Instructions for the task:
Every line from the first one in the listing down to the line with "result, and the client. *)" should be restated word for word.

Exercise input:
[Start of Attachment]

(** [2u32.saturating_pow(attempt)] *)
Definition saturating_pow2 (attempt : nat) : Z := Z.min U32_MAX (2 ^ Z.of_nat attempt).

(** The loop from [attempt] on, [retries] attempts left: the delays slept, the
    result, and the client. *)
Fixpoint reconnect_from {C} (results : nat -> result ClientError C) (attempt retries : nat) (rc : ReconnectingClient C)
  : list Z * result ClientError C * ReconnectingClient C :=
  match retries with
  | O => ([], Err CE_Closed, rc)
  | S retries =>
      let delay := rc_base_delay rc * saturating_pow2 attempt in
      match results attempt with
      | Ok conn => ([delay], Ok conn, mkReconnectingClient conn (rc_max_retries rc) (rc_base_delay rc))
      | Err e =>
          if (attempt + 1 <? rc_max_retries rc)%nat then
            let '(delays, r, rc) := reconnect_from results (S attempt) retries rc in (delay :: delays, r, rc)
          else ([delay], Err e, rc)
      end
  end.

Definition reconnect {C} (results : nat -> result ClientError C) (rc : ReconnectingClient C) :=
  reconnect_from results 0 (rc_max_retries rc) rc.

(** [request], given what each connection answers. *)
Definition reconnecting_request {C} (results : nat -> result ClientError C) (answer : C -> result ClientError Response) (rc : ReconnectingClient C)
  : result ClientError Response * ReconnectingClient C :=
  match answer (rc_conn rc) with
  | Err (CE_Closed | CE_Cancelled) =>
      let '(_, r, rc) := reconnect results rc in
      match r with
      | Ok conn => (answer conn, rc)
      | Err e => (Err e, rc)
      end
  | r => (r, rc)
  end.

Lemma reconnect_from_spec {C} (results : nat -> result ClientError C) retries : forall attempt (rc : ReconnectingClient C),
  (attempt + retries = rc_max_retries rc)%nat -> (0 < retries)%nat ->
  let '(delays, r, rc') := reconnect_from results attempt retries rc in
  exists n, (n < retries)%nat /\ delays = (fun i => rc_base_delay rc * saturating_pow2 (attempt + i)) <$> seq 0 (S n) /\
    r = results (attempt + n)%nat /\ (forall i, (i < n)%nat -> is_ok (results (attempt + i)%nat) = false) /\
    (if is_ok r then rc_conn rc' = match r with Ok c => c | Err _ => rc_conn rc end else n = (retries - 1)%nat /\ rc' = rc).
Proof.
  induction retries as [|retries IH]; intros attempt rc Hn Hp; [lia|]. cbn [reconnect_from].
  destruct (results attempt) as [conn|e] eqn:Er.
  - exists 0%nat. cbn [seq fmap list_fmap]. rewrite Nat.add_0_r. split_and!; [lia|done|done|lia|done].
  - destruct (Nat.ltb_spec (attempt + 1) (rc_max_retries rc)) as [Hl|Hl].
    + specialize (IH (S attempt) rc ltac:(lia) ltac:(lia)). destruct (reconnect_from results (S attempt) retries rc) as [[delays r] rc'].
      destruct IH as (n & Hlt & Hd & Hr & Hf & Hok). exists (S n). split_and!.
      * lia.
      * rewrite <- (cons_seq (S n) 0). cbn [fmap list_fmap]. rewrite Nat.add_0_r, Hd, <- (fmap_S_seq 0 (S n)), <- list_fmap_compose. f_equal. apply list_fmap_ext. intros i x _. cbn. do 2 f_equal. lia.
      * rewrite Hr. f_equal. lia.
      * intros [|i] Hi; [by rewrite Nat.add_0_r, Er|]. rewrite <- (Hf i ltac:(lia)). do 2 f_equal. lia.
      * destruct (is_ok r); [done|]. destruct Hok. split; [lia|done].
    + exists 0%nat. cbn [seq fmap list_fmap]. rewrite Nat.add_0_r. split_and!; [lia|done|done|lia|]. cbn. split; [lia|done].
Qed.

(** Reconnecting tries at most [max_retries] times, each attempt after a
    delay twice the one before, stops at the first that succeeds and keeps that
    connection, and fails only if all did, with the last one's error; a request
    whose link is up is passed through, and one that fails for any reason but a
    lost link is not repeated. *)
Theorem reconnect_first_success {C} (results : nat -> result ClientError C) (answer : C -> result ClientError Response) (rc : ReconnectingClient C)
  (Hp : (0 < rc_max_retries rc)%nat) :
  (exists n, (n < rc_max_retries rc)%nat /\
    (reconnect results rc).1.1 = (fun i => rc_base_delay rc * saturating_pow2 i) <$> seq 0 (S n) /\
    (reconnect results rc).1.2 = results n /\ (forall i, (i < n)%nat -> is_ok (results i) = false) /\
    (is_ok (results n) = false -> n = (rc_max_retries rc - 1)%nat)) /\
  (forall r, answer (rc_conn rc) = r -> r <> Err CE_Closed -> r <> Err CE_Cancelled -> reconnecting_request results answer rc = (r, rc)).
Proof.
  split.
  - pose proof (reconnect_from_spec results (rc_max_retries rc) 0 rc ltac:(lia) Hp) as H. unfold reconnect.
    destruct (reconnect_from results 0 (rc_max_retries rc) rc) as [[delays r] rc']. destruct H as (n & Hn & Hd & Hr & Hf & Hok).
    exists n. cbn in *. split_and!; [done|exact Hd|done|done|]. intros Hf'. rewrite Hr, Hf' in Hok. by destruct Hok.
  - intros r Hr H1 H2. unfold reconnecting_request. rewrite Hr. destruct r as [|[]]; done.
Qed.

[End of Attachment]

Your response:
(** [2u32.saturating_pow(attempt)] *)
Definition saturating_pow2 (attempt : nat) : Z := Z.min U32_MAX (2 ^ Z.of_nat attempt).

(** The loop from [attempt] on, [retries] attempts left: the delays slept, the
    result, and the client. *)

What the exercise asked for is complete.